Taste bud cells are constantly replaced in taste buds as old cells die and new cells migrate into the bud. The perception of taste relies on new taste bud cells integrating with existing neural circuitry, yet how these new cells connect with a taste ganglion neuron is unknown. Do taste ganglion neurons remodel to accommodate taste bud cell renewal? If so, how much of the structure of taste axons is fixed and how much remodels? Here we measured the motility and branching of individual taste arbors (the portion of the axon innervating taste buds) over time with two-photon in vivo microscopy. Terminal branches of taste arbors continuously and rapidly remodel within the taste bud. This remodeling is faster than predicted by taste bud cell renewal, with terminal branches added and lost concurrently. Surprisingly, blocking entry of new taste bud cells with chemotherapeutic agents revealed that remodeling of the terminal branches on taste arbors does not rely on the renewal of taste bud cells. Although terminal branch remodeling was fast and intrinsically controlled, no new arbors were added to taste buds, and few were lost over 100 days. Taste ganglion neurons maintain a stable number of arbors that are each capable of high-speed remodeling. We propose that terminal branch plasticity permits arbors to locate new taste bud cells, while stability of arbor number supports constancy in the degree of connectivity and function for each neuron over time.

Steps to reproduce

Mice: TrkBCreER mice (Ntrk2tm3.1(cre/ERT2)Ddg; ; ISMR catalog #JAX:027214, RRID:IMSR_JAX:027214) were crossed with Cre-dependent tdTomato mice (68); RRID: IMSR_JAX:007914) to obtain TrkBCreER:tdTomato mice in which tdTomato is expressed following TrkB-driven Cre-mediated gene recombination. These mice were crossed with a Sox2GFP line (Sox2tm2Hoch; ISMR catalog #JAX:017592, RRID:IMSR_JAX:017592). These mice were injected with 1.5mg of tamoxifen to label a subset of arbors. Two-Photon imaging: In vivo 2PLSM imaging was performed using a Movable Objective Microscope (Sutter Instruments, Novato, CA). A Fidelity-2 1070-nm laser (Coherent, Silicon Valley was used to visualize tdTomato, and a Chameleon tunable laser (Coherent) set to 920 nm was used to visualize GFP. The excitation wavelength at the sample ranged from 20 51 milliWatts measured at the exit of the microscope objective.

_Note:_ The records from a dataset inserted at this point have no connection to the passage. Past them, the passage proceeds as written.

(** * A shallow embedding of parts of tockloader-lib

    Bytes are modelled as [Z] values in [0, 256); fixed-width Rust integers as
    [Z] with their range or wrap-around written out where the code depends on
    it.  Rust panics (index out of bounds, [expect] on [None], arithmetic
    overflow in a debug build, [todo!]) are the [Panic] outcome of the result
    monad [res]; [Result::Err] is [Err]. *)

From Stdlib Require Import String Ascii ZArith List Lia Bool Permutation Sorted.
Import ListNotations.
Open Scope Z_scope.

(** ** Errors and the result monad *)

Inductive TockloaderError : Type :=
| BootloaderTimeout
| BootloaderBadHeader (h0 h1 : Z)
| InvalidAppTbfHeader (e : nat)
| ConnectionNotOpen
| ReadError
(** [TockError::AttributeParsing(AttributeParseError::InvalidNumber(_))] *)
| AttributeInvalidNumber
(** [TockError::AttributeParsing(AttributeParseError::InvalidString(_))] *)
| AttributeInvalidString
(** [TockError::MissingAttribute(_)] *)
| MissingAttribute
(** [InternalError::BootloaderNotPresent] *)
| BootloaderNotPresent.

Inductive res (A : Type) : Type :=
| Ok (a : A)
| Err (e : TockloaderError)
| Panic.
Arguments Ok {A} a.
Arguments Err {A} e.
Arguments Panic {A}.

Definition bind {A B} (m : res A) (k : A -> res B) : res B :=
  match m with
  | Ok a => k a
  | Err e => Err e
  | Panic => Panic
  end.

Notation "x <- m ;; k" := (bind m (fun x => k))
  (at level 61, m at next level, right associativity).
Notation "' p <- m ;; k" := (bind m (fun x => match x with p => k end))
  (at level 61, p pattern, m at next level, right associativity).

(** ** Little-endian byte encodings ([to_le_bytes], [from_le_bytes]) *)

Fixpoint le_bytes (n : nat) (v : Z) : list Z :=
  match n with
  | O => []
  | S k => (v mod 256) :: le_bytes k (v / 256)
  end.

Fixpoint from_le (bs : list Z) : Z :=
  match bs with
  | [] => 0
  | b :: t => b + 256 * from_le t
  end.

Definition u16_le (v : Z) : list Z := le_bytes 2 v.
Definition u32_le (v : Z) : list Z := le_bytes 4 v.
Definition u64_le (v : Z) : list Z := le_bytes 8 v.

(** [x as u32] and [x as u16] *)
Definition as_u32 (v : Z) : Z := v mod 2 ^ 32.
Definition as_u16 (v : Z) : Z := v mod 2 ^ 16.

(** ** Module bootloader_serial *)
Module BootloaderSerial.

Definition SYNC_MESSAGE : list Z := [0; 252; 5].
Definition ESCAPE_CHAR : Z := 252.

Inductive Command :=
| Ping | Info | ID | Reset | ErasePage | WritePage | XEBlock | XWPage | Crcx
| ReadRange | XRRange | SetAttribute | GetAttribute | CRCInternalFlash | Crcef
| XEPage | XFinit | ClkOut | WUser | ChangeBaudRate | Exit | SetStartAddress.

Definition command_byte (c : Command) : Z :=
  match c with
  | Ping => 1 | Info => 3 | ID => 4 | Reset => 5 | ErasePage => 6
  | WritePage => 7 | XEBlock => 8 | XWPage => 9 | Crcx => 16
  | ReadRange => 17 | XRRange => 18 | SetAttribute => 19 | GetAttribute => 20
  | CRCInternalFlash => 21 | Crcef => 22 | XEPage => 23 | XFinit => 24
  | ClkOut => 25 | WUser => 32 | ChangeBaudRate => 33 | Exit => 34
  | SetStartAddress => 35
  end.

Inductive Response :=
| Overflow | Pong | BadAddr | IntError | BadArgs | OK | Unknown | XFTimeout
| Xfepe | Crcrx | RReadRange | RXRRange | RGetAttribute | RCRCInternalFlash
| Crcxf | RInfo | ChangeBaudFail | BadResp.

(** [response_code as u8]; [BadResp] has the next discriminant, 0x27. *)
Definition response_byte (r : Response) : Z :=
  match r with
  | Overflow => 16 | Pong => 17 | BadAddr => 18 | IntError => 19
  | BadArgs => 20 | OK => 21 | Unknown => 22 | XFTimeout => 23 | Xfepe => 24
  | Crcrx => 25 | RReadRange => 32 | RXRRange => 33 | RGetAttribute => 34
  | RCRCInternalFlash => 35 | Crcxf => 36 | RInfo => 37 | ChangeBaudFail => 38
  | BadResp => 39
  end.

(** [impl From<u8> for Response] *)
Definition response_from (v : Z) : Response :=
  if v =? 16 then Overflow else if v =? 17 then Pong
  else if v =? 18 then BadAddr else if v =? 19 then IntError
  else if v =? 20 then BadArgs else if v =? 21 then OK
  else if v =? 22 then Unknown else if v =? 23 then XFTimeout
  else if v =? 24 then Xfepe else if v =? 25 then Crcrx
  else if v =? 32 then RReadRange else if v =? 33 then RXRRange
  else if v =? 34 then RGetAttribute else if v =? 35 then RCRCInternalFlash
  else if v =? 36 then Crcxf else if v =? 37 then RInfo
  else if v =? 38 then ChangeBaudFail else BadResp.

(** The serial port: the bytes the bootloader will still deliver ([rx]) and
    the bytes written so far ([tx]).  A read that asks for more bytes than
    the line delivers runs into the 5 s timeout. *)
Record Port := mkPort { rx : list Z; tx : list Z }.

Definition read_bytes (p : Port) (n : nat) : res (list Z * Port) :=
  if (n <=? length (rx p))%nat
  then Ok (firstn n (rx p), mkPort (skipn n (rx p)) (tx p))
  else Err BootloaderTimeout.

Definition write_bytes (p : Port) (bs : list Z) : res Port :=
  Ok (mkPort (rx p) (tx p ++ bs)).

(** [Vec::insert(k, x)] for [k <= len] *)
Definition insert_at (k : nat) (x : Z) (l : list Z) : list Z :=
  firstn k l ++ x :: skipn k l.

(** The escape loop of [issue_command] (lines 188-198).  Every iteration
    decreases [len - i] by one, so [length message] iterations suffice. *)
Fixpoint escape_loop (fuel : nat) (i : nat) (message : list Z) : list Z :=
  match fuel with
  | O => message
  | S f =>
      if (i <? length message)%nat then
        if nth i message 0 =? ESCAPE_CHAR
        then escape_loop f (i + 2) (insert_at (i + 1) ESCAPE_CHAR message)
        else escape_loop f (i + 1) message
      else message
  end.

Definition escape (message : list Z) : list Z :=
  escape_loop (length message) 0 message.

(** The frame written by [issue_command] (lines 188-207). *)
Definition build_frame (command : Command) (message : list Z) (sync : bool)
  : list Z :=
  let m := escape message ++ [ESCAPE_CHAR; command_byte command] in
  if sync then SYNC_MESSAGE ++ m else m.

(** The de-escape loop of [issue_command] (lines 226-238): [input] grows by
    one byte read from the port each time a pair is collapsed. *)
Fixpoint deescape_loop (fuel : nat) (p : Port) (input : list Z) (i : nat)
  (result : list Z) : res (list Z * Port) :=
  match fuel with
  | O => Ok (result, p)
  | S f =>
      if (i <? length input)%nat then
        if ((i + 1 <? length input)%nat && (nth i input 0 =? ESCAPE_CHAR)
            && (nth (i + 1) input 0 =? ESCAPE_CHAR))%bool
        then
          '(extra, p') <- read_bytes p 1 ;;
          deescape_loop f p' (input ++ extra) (i + 2) (result ++ [ESCAPE_CHAR])
        else deescape_loop f p input (i + 1) (result ++ [nth i input 0])
      else Ok (result, p)
  end.

(** Lines 219-243: read [response_len] bytes, then de-escape them. *)
Definition receive_payload (p : Port) (response_len : nat)
  : res (list Z * Port) :=
  if (response_len =? 0)%nat then Ok ([], p)
  else
    '(input, p1) <- read_bytes p response_len ;;
    deescape_loop (length input) p1 input 0 [].

Definition issue_command (p : Port) (command : Command) (message : list Z)
  (sync : bool) (response_len : nat) (response_code : Response)
  : res ((Response * list Z) * Port) :=
  p1 <- write_bytes p (build_frame command message sync) ;;
  '(header, p2) <- read_bytes p1 2 ;;
  let h0 := nth 0 header 0 in
  let h1 := nth 1 header 0 in
  if (h0 =? ESCAPE_CHAR) && (h1 =? response_byte response_code)
  then
    '(result, p3) <- receive_payload p2 response_len ;;
    Ok ((response_from h1, result), p3)
  else Err (BootloaderBadHeader h0 h1).

End BootloaderSerial.

(** ** [impl ReadWrite for SerialConnection] (command_impl/serial/read_write.rs) *)
Module SerialReadWrite.
Import BootloaderSerial.

(** The ReadRange request payload built by [read] (lines 16-18):
    [address.to_le_bytes()] of the [u64] address, then [data.len() as u16]. *)
Definition read_packet (address : Z) (len : nat) : list Z :=
  u64_le address ++ u16_le (as_u16 (Z.of_nat len)).

(** [read(address, data)]: the bytes read, or the error; [copy_from_slice]
    panics when the lengths differ. *)
Definition read (is_open : bool) (p : Port) (address : Z) (len : nat)
  : res (list Z * Port) :=
  if negb is_open then Err ConnectionNotOpen
  else
    '((_, read_data), p') <-
      issue_command p ReadRange (read_packet address len) true len RReadRange ;;
    if (length read_data =? len)%nat then Ok (read_data, p') else Panic.

(** [write] is [todo!("Serial write not yet implemented")] once the
    connection is open. *)
Definition write (is_open : bool) (p : Port) (address : Z) (data : list Z)
  : res Port :=
  if negb is_open then Err ConnectionNotOpen else Panic.

End SerialReadWrite.

(** ** Reference definitions used to state properties of the serial layer *)
Module SerialSpec.
Import BootloaderSerial.

(** Byte stuffing as a plain map: each [ESCAPE_CHAR] becomes two. *)
Definition dup (l : list Z) : list Z :=
  flat_map (fun b => if b =? ESCAPE_CHAR then [ESCAPE_CHAR; ESCAPE_CHAR] else [b]) l.

End SerialSpec.

(** ** Word helpers: [chunks_exact(4)] and the XOR of the 32-bit LE words *)

(** [slice::chunks_exact(k)]: the full chunks, remainder dropped. *)
Fixpoint chunks_exact_aux (fuel : nat) (k : nat) (l : list Z) : list (list Z) :=
  match fuel with
  | O => []
  | S f =>
      if (k <=? length l)%nat && negb (k =? 0)%nat
      then firstn k l :: chunks_exact_aux f k (skipn k l)
      else []
  end.

Definition chunks_exact (k : nat) (l : list Z) : list (list Z) :=
  chunks_exact_aux (length l) k l.

(** XOR of all 4-byte little-endian words of a buffer. *)
Definition xor_words (h : list Z) : Z :=
  fold_left Z.lxor (map from_le (chunks_exact 4 h)) 0.

(** [buf[k..k+n]] and an in-place overwrite of [buf[k..k+length bs]]. *)
Definition slice (k n : nat) (l : list Z) : list Z := firstn n (skipn k l).

Definition write_at (k : nat) (bs : list Z) (l : list Z) : list Z :=
  firstn k l ++ bs ++ skipn (k + length bs) l.

(** ** [create_padding] (command_impl/reshuffle_apps.rs, lines 362-378) *)
Module Padding.

Definition create_padding (size : Z) : list Z :=
  let buf := u16_le 2 ++ u16_le 16 ++ u32_le size in
  let checksum := fold_left Z.lxor (map from_le (chunks_exact 4 buf)) 0 in
  let buf := buf ++ u32_le checksum in
  (* while buf.len() < size as usize { buf.push(0) } *)
  buf ++ repeat 0 (Z.to_nat size - length buf).

(** The padding layout as §4.G of the spec describes it: version, header
    length, total length, a zero flag word, then the XOR of those three
    words, then zeros. *)
Definition spec_padding (size : Z) : list Z :=
  let w := u16_le 2 ++ u16_le 16 ++ u32_le size ++ u32_le 0 in
  w ++ u32_le (xor_words w) ++ repeat 0 (Z.to_nat size - 16).

End Padding.

(** ** [disable_app] (command_impl/probers/disable_app.rs) *)
Module DisableApp.

Definition ENABLED_OFFSET : nat := 8.
Definition CHECKSUM_OFFSET : nat := 12.

(** The fields of [AppData] read from the header bytes (lines 76-87); the
    checksum is [u32::from_ne_bytes], little-endian on the hosts the tool
    runs on. *)
Definition app_checksum (header_data : list Z) : Z :=
  from_le (slice CHECKSUM_OFFSET 4 header_data).

Definition app_enabled (header_data : list Z) : bool :=
  nth ENABLED_OFFSET header_data 0 =? 1.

A custom-built tongue holder, based on a published design, was used to stabilize the anterior tongue for imaging of the dorsal surface (70, 71). Mice were anesthetized using a 0.6% isoflurane (Henry Schien, Melville, NY) and O2 mixture. A temperature controller was used to monitor and maintain body temperature at 36°C. Ophthalmic lubricant ointment (Henry Schien) was applied to the eyes. Taste bud maps were acquired using a 10 × 0.3 numerical aperture water immersion objective lens (Carl Zeiss, USA), and images of arbors were acquired using a 40 × 1.0 numerical aperture water immersion lens (Zeiss). An early version of ScanImage (Matlab) was used to collect images (72). Arbors were typically imaged to 70 microns in depth below the surface of the tongue, and 80 × 80 µm optical sections (512 × 512 pixels) were collected at 0.5 or 1 µm increments.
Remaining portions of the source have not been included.